__EXTRACTED INFORMATION__:
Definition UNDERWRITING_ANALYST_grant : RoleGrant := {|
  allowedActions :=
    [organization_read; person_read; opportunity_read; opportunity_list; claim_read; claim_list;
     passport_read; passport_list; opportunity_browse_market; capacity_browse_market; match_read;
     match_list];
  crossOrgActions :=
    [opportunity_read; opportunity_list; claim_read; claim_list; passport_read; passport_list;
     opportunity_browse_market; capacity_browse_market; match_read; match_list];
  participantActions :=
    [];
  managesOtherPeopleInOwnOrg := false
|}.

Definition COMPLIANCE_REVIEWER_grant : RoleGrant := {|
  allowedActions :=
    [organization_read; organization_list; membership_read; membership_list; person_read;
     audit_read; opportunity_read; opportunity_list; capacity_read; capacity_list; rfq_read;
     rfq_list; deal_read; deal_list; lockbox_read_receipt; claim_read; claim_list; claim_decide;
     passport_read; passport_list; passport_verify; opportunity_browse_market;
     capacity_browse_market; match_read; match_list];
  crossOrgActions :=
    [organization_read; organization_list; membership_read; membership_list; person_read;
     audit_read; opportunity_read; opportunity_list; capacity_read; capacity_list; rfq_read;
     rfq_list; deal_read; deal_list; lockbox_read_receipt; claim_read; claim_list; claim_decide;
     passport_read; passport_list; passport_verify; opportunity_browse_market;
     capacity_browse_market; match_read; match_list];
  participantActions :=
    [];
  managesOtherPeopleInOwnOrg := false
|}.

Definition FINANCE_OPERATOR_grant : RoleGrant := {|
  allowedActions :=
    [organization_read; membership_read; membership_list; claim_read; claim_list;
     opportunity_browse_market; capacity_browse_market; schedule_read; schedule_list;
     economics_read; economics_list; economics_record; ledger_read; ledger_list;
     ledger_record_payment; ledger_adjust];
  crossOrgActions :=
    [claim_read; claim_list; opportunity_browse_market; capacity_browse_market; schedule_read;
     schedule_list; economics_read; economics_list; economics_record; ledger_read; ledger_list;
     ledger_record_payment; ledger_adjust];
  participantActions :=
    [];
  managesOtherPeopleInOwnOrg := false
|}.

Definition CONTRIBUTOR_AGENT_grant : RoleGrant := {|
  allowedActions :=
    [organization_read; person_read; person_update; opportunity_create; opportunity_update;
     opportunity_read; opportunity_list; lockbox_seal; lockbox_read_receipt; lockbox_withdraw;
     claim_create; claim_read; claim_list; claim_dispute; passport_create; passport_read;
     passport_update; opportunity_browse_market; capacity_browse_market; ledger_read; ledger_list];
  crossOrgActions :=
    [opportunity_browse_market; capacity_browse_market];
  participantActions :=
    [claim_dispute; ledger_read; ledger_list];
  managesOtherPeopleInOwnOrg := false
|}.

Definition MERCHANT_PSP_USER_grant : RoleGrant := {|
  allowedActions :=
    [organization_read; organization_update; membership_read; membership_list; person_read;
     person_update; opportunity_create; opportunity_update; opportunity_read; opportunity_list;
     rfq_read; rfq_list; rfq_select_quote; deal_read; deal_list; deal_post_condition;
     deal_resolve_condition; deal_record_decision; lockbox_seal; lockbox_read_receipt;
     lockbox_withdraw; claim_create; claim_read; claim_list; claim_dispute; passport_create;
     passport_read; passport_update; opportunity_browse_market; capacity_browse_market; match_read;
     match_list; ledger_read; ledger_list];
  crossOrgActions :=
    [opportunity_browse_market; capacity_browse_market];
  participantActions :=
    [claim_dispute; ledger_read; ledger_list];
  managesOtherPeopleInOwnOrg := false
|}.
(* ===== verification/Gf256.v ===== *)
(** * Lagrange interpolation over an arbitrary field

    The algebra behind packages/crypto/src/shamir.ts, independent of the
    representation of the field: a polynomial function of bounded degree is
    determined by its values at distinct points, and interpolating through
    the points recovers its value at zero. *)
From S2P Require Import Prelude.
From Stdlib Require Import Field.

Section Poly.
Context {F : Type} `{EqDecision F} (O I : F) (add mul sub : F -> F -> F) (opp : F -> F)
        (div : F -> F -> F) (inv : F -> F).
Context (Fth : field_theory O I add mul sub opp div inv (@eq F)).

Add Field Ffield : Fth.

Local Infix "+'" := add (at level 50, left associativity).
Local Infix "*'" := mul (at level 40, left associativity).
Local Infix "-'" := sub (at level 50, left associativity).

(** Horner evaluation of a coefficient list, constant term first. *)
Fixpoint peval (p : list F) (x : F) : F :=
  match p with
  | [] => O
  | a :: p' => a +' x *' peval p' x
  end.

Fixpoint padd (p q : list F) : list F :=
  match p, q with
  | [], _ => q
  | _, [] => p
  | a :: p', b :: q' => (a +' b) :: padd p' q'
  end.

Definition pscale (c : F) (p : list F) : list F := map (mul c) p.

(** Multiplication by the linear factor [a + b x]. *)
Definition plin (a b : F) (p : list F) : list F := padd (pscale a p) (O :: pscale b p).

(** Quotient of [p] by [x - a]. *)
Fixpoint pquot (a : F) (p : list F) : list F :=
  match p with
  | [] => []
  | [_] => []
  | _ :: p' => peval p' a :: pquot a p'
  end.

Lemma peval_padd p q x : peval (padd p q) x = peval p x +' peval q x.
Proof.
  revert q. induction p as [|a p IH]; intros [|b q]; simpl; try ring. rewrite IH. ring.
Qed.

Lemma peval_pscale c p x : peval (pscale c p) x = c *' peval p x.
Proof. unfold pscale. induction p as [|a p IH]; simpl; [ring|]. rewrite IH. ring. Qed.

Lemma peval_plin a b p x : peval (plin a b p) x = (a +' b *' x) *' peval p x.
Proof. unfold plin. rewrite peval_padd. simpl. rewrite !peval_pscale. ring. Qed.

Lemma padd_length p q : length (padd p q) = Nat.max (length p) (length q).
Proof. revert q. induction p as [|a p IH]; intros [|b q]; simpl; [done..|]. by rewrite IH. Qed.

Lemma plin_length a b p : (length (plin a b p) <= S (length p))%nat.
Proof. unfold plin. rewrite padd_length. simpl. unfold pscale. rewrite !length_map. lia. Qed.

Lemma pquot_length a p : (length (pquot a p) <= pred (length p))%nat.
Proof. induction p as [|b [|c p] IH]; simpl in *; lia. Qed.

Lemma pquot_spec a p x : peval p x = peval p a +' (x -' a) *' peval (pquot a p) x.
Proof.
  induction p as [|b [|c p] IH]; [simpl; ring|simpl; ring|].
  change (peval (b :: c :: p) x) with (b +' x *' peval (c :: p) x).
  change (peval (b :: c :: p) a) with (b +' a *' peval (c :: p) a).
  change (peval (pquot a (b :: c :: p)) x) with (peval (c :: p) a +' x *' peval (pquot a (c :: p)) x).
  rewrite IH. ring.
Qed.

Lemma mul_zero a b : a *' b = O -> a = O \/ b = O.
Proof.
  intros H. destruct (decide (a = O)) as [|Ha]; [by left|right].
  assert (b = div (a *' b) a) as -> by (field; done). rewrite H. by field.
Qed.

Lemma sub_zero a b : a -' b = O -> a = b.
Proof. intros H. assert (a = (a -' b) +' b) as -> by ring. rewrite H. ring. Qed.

__INSTRUCTIONS FOR THE TASK__:
In the material above, find each line containing the word "done" and copy it.

__THE COMPLETED TASK__:
Proof. revert q. induction p as [|a p IH]; intros [|b q]; simpl; [done..|]. by rewrite IH. Qed.
  assert (b = div (a *' b) a) as -> by (field; done). rewrite H. by field.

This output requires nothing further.